Increased expression of miR-146b-3p in CRC tissues and cell lines correlated with poor overall survival (OS). Upregulation of miR-146b-3p expression remarkably promoted the proliferation, migration, and invasion of CRC cells and suppressed their apoptosis. Furthermore, SP1 overexpression significantly elevated the miR-146b-3p expression, decreased the FAM107A expression, and promoted the G1/S transition. The miR-146b-3p overexpression also enhanced the effects of SP1 overexpression on CRC cell proliferation, migration, and invasion, whereas miR-146b-3p knockdown led to the opposite results.

CONCLUSION

Mechanistically, miR-146b-3p functions as an oncogene by directly targeting FAM107A. Our results highlight the critical regulatory role played by SP1-induced miR-146b-3p expression in CRC development. Our results suggest that SP1/miR-146b-3p/FAM107A axis may be a potential therapeutic target for CRC.

摘要

背景

最近的研究提供了令人信服的证据，证明 microRNAs（miRNAs）与肿瘤的进展和发展有关。在 miRNAs 中，miR-146b-3p 的表达失调已在几种癌症中报道，然而，其对结直肠癌（CRC）的影响仍未得到探索。
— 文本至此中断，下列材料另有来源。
(* ===== verification/DataStore.v ===== *)
(** * The in-memory data storage

    [dataStore] of src/storage/memory/storage.go: contexts and, in each, values
    by key.  [DataSpec] is what every data storage promises its clients (the
    torrent approval containers); the store implements it. *)

From S2P Require Import Prelude GoStd Netip Bittorrent Storage.

Local Open Scope Z_scope.

(** ** The promise *)

(** The laws of a data storage: its contents [ds_get] by context and key, and
    the calls on a good state.  None of them fails. *)
Class DataSpec (S : Type) `{DataStorage S} := {
  ds_ok : S → Prop;
  ds_get : S → bytes → bytes → option bytes;
  ds_Put s ctx vs : ds_ok s →
    ∃ s', Put ctx vs s = Some (s', None) ∧ ds_ok s' ∧
      ∀ c k, ds_get s' c k =
        if decide (c = ctx) then
          match list.last (filter (λ e, entry_Key e = k) vs) with
          | Some e => Some (entry_Value e)
          | None => ds_get s c k
          end
        else ds_get s c k;
  ds_Contains s ctx k : ds_ok s →
    Contains ctx k s = Some (s, (bool_decide (is_Some (ds_get s ctx k)), None));
  ds_Load s ctx k : ds_ok s → Load ctx k s = Some (s, (ds_get s ctx k, None));
  ds_Delete s ctx ks : ds_ok s →
    ∃ s', Delete ctx ks s = Some (s', None) ∧ ds_ok s' ∧
      ∀ c k, ds_get s' c k = if decide (c = ctx ∧ k ∈ ks) then None else ds_get s c k;
}.

(** ** The store *)

Module MemData.

Abbreviation dataStore := (gmap bytes (gmap bytes bytes)).
Definition NewDataStorage : dataStore := ∅.

Definition Put (ctx : bytes) (values : list Entry) : M dataStore error := λ ds,
  match values with
  | [] => Some (ds, None)
  | _ =>
      let m := default ∅ (ds !! ctx) in
      let m := foldl (λ m p, <[entry_Key p := entry_Value p]> m) m values in
      Some (<[ctx := m]> ds, None)
  end.

Definition Contains (ctx key : bytes) : M dataStore (bool * error) := λ ds,
  let exist := match ds !! ctx with
               | Some m => bool_decide (is_Some (m !! key))
               | None => false
               end in
  Some (ds, (exist, None)).

Definition Load (ctx key : bytes) : M dataStore (option bytes * error) := λ ds,
  let out := match ds !! ctx with Some m => m !! key | None => None end in
  Some (ds, (out, None)).

Definition Delete (ctx : bytes) (keys : list bytes) : M dataStore error := λ ds,
  match keys with
  | [] => Some (ds, None)
  | _ =>
      match ds !! ctx with
      | Some m => Some (<[ctx := foldl (λ m k, delete k m) m keys]> ds, None)
      | None => Some (ds, None)
      end
  end.

#[export] Instance memory_DataStorage : DataStorage dataStore := {|
  Storage.Put := Put; Storage.Contains := Contains;
  Storage.Load := Load; Storage.Delete := Delete; Storage.Preservable := false;
|}.

Definition get (ds : dataStore) (ctx key : bytes) : option bytes := ds !! ctx ≫= (.!! key).

(** ** Facts *)

Lemma lookup_puts (vs : list Entry) (m : gmap bytes bytes) k :
  foldl (λ m p, <[entry_Key p := entry_Value p]> m) m vs !! k =
    match list.last (filter (λ e, entry_Key e = k) vs) with
    | Some e => Some (entry_Value e)
    | None => m !! k
    end.
Proof.
  revert m. induction vs as [|v vs IH] using rev_ind; intros m; [done|].
  rewrite foldl_app, list.filter_app, list.filter_cons, list.filter_nil. cbn [foldl].
  case_decide as Hk; [by rewrite last_snoc, <-Hk, lookup_insert_eq|].
  by rewrite app_nil_r, lookup_insert_ne.
Qed.

Lemma get_insert (ds : dataStore) (ctx c k : bytes) (m : gmap bytes bytes) :
  get (<[ctx := m]> ds) c k = if decide (c = ctx) then m !! k else get ds c k.
Proof.
  unfold get. case_decide as Hd; [by rewrite Hd, lookup_insert_eq|by rewrite lookup_insert_ne].
Qed.

#[export, refine] Instance memory_DataSpec : DataSpec dataStore :=
  {| ds_ok _ := True; ds_get := get |}.
Proof.
  - intros ds ctx vs _. unfold Storage.Put, memory_DataStorage, Put.
    destruct vs as [|v vs]; eexists; (split; [done|split; [done|]]); intros c k.
    + by case_decide.
    + rewrite get_insert, lookup_puts. case_decide as Hd; [|done]. subst c.
      destruct (list.last _); [done|]. unfold get. by destruct (ds !! ctx).
  - intros ds ctx k _. unfold Storage.Contains, memory_DataStorage, Contains, get.
    by destruct (ds !! ctx); simpl.
  - done.
  - intros ds ctx ks _. unfold Storage.Delete, memory_DataStorage, Delete.
    destruct ks as [|k0 ks]; [eexists; (split; [done|split; [done|]]); intros c k;
      by rewrite decide_False by (intros [_ []%elem_of_nil])|].
    destruct (ds !! ctx) as [m|] eqn:E; eexists; (split; [done|split; [done|]]); intros c k.
    + rewrite get_insert, lookup_deletes. unfold get.
      destruct (decide (c = ctx)) as [->|]; [|by rewrite decide_False by tauto].
      rewrite E. simpl. repeat case_decide; tauto.
    + case_decide as Hd; [|done]. destruct Hd as [-> _]. unfold get. by rewrite E.
Defined.

End MemData.

(** ** The two storages of one backend

    A storage backend is a [PeerStorage] with a [DataStorage] in it: in memory
    the latter is embedded in the store ([NewPeerStorage]) and shares nothing
    with the swarms. *)

Section Embedded.
Context {A B : Type}.

Definition on_peers {X} (m : M A X) : M (A * B) X := λ '(a, b),
  match m a with Some (a', x) => Some ((a', b), x) | None => None end.
Definition on_data {X} (m : M B X) : M (A * B) X := λ '(a, b),
  match m b with Some (b', x) => Some ((a, b'), x) | None => None end.

Lemma on_peers_Some {X} (m : M A X) a b a' x : m a = Some (a', x) → on_peers m (a, b) = Some ((a', b), x).
Proof. unfold on_peers. by intros ->. Qed.

Lemma on_data_Some {X} (m : M B X) a b b' x : m b = Some (b', x) → on_data m (a, b) = Some ((a, b'), x).
Proof. unfold on_data. by intros ->. Qed.

#[export] Instance embedded_PeerStorage `{PeerStorage A} : PeerStorage (A * B) := {|
  PutSeeder ih p := on_peers (PutSeeder ih p);
  DeleteSeeder ih p := on_peers (DeleteSeeder ih p);
  PutLeecher ih p := on_peers (PutLeecher ih p);
  DeleteLeecher ih p := on_peers (DeleteLeecher ih p);
  GraduateLeecher ih p := on_peers (GraduateLeecher ih p);
  AnnouncePeers ih forSeeder n v6 := on_peers (AnnouncePeers ih forSeeder n v6);
  ScrapeSwarm ih := on_peers (ScrapeSwarm ih);
  Ping := on_peers Ping;
|}.

#[export] Instance embedded_DataStorage `{DataStorage B} : DataStorage (A * B) := {|
  Put ctx vs := on_data (Put ctx vs);
  Contains ctx k := on_data (Contains ctx k);
  Load ctx k := on_data (Load ctx k);
  Delete ctx ks := on_data (Delete ctx ks);
  Preservable := Preservable (S := B);
|}.

#[export, refine] Instance embedded_DataSpec `{DataSpec B} : DataSpec (A * B) :=
  {| ds_ok s := ds_ok s.2; ds_get s := ds_get s.2 |}.
Proof.
  - intros [a b] ctx vs Hok. destruct (ds_Put b ctx vs Hok) as (b' & E & ? & ?).
    exists (a, b'). split; [by apply on_data_Some|done].
  - intros [a b] ctx k Hok. by apply on_data_Some, ds_Contains.
  - intros [a b] ctx k Hok. by apply on_data_Some, ds_Load.
  - intros [a b] ctx ks Hok. destruct (ds_Delete b ctx ks Hok) as (b' & E & ? & ?).
    exists (a, b'). split; [by apply on_data_Some|done].
Defined.

#[export, refine] Instance embedded_StorageSpec `{StorageSpec A} : StorageSpec (A * B) :=
  {| st_inv n s := st_inv n s.1; st_view s := st_view s.1; st_peer := st_peer (S := A) |}.
Proof.
  - intros n [a b]. apply st_inv_weaken.
  - intros n [a b] ih p Hi Hw Hp. destruct (put_seeder_spec n a ih p Hi Hw Hp) as (a' & E & ?).
    exists (a', b). split; [by apply on_peers_Some|done].
  - intros n [a b] ih p Hi Hw Hp. destruct (delete_seeder_spec n a ih p Hi Hw Hp) as (a' & e & E & ?).
    exists (a', b), e. split; [by apply on_peers_Some|done].
  - intros n [a b] ih p Hi Hw Hp. destruct (put_leecher_spec n a ih p Hi Hw Hp) as (a' & E & ?).
    exists (a', b). split; [by apply on_peers_Some|done].
  - intros n [a b] ih p Hi Hw Hp. destruct (delete_leecher_spec n a ih p Hi Hw Hp) as (a' & e & E & ?).
    exists (a', b), e. split; [by apply on_peers_Some|done].
  - intros n [a b] ih p Hi Hw Hp. destruct (graduate_leecher_spec n a ih p Hi Hw Hp) as (a' & E & ?).
    exists (a', b). split; [by apply on_peers_Some|done].
  - intros n [a b] ih fs nw v6 Hi Hw Hn.
    destruct (announce_peers_spec n a ih fs nw v6 Hi Hw Hn) as (a' & ps & e & E & ?).
    exists (a', b), ps, e. split; [by apply on_peers_Some|done].
  - intros n [a b] ih Hi Hw. destruct (scrape_swarm_spec n a ih Hi Hw) as (a' & d & E & ?).
    exists (a', b), d. split; [by apply on_peers_Some|done].
Defined.

End Embedded.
许多研究表明转录因子（TF）-miRNA 信号与癌症密切相关。本研究探讨了 TF-miR-146b-3p 轴对 CRC 的影响，并阐明了其下游调节分子。

材料和方法

通过实时定量聚合酶链反应（qRT-PCR）评估 CRC 组织和细胞系中 miR-146b-3p 的表达水平。使用 3-(4,5-二甲基噻唑-2-基）-2,5-二苯基四唑溴盐（MTT）细胞增殖测定和 Transwell 迁移和侵袭测定分析 miR-146b-3p 对 CRC 细胞增殖、迁移和侵袭的影响。此外，通过流式细胞术研究 miR-146b-3p 对 CRC 细胞周期和凋亡的影响。通过 miRWalk 数据库预测 miR-146b-3p 的靶标，并通过双荧光素酶报告系统进行验证。通过 qRT-PCR 检测 TF 的表达水平。通过进行 qRT-PCR 和 Western blot 评估 miR-146b-3p 和 SP1 对 FAM107A 表达的影响。进行染色质免疫沉淀（ChIP）测定，并利用 JASPAR 数据库探索 SP1 和 miR-146b-3p 之间的调节关系。

结果

CRC 组织和细胞系中 miR-146b-3p 的表达增加与总生存期（OS）不良相关。miR-146b-3p 表达的上调显著促进了 CRC 细胞的增殖、迁移和侵袭，并抑制了它们的凋亡。此外，SP1 过表达显著提高了 miR-146b-3p 的表达，降低了 FAM107A 的表达，并促进了 G1/S 期转变。miR-146b-3p 的过表达也增强了 SP1 过表达对 CRC 细胞增殖、迁移和侵袭的影响，而 miR-146b-3p 的敲低则导致相反的结果。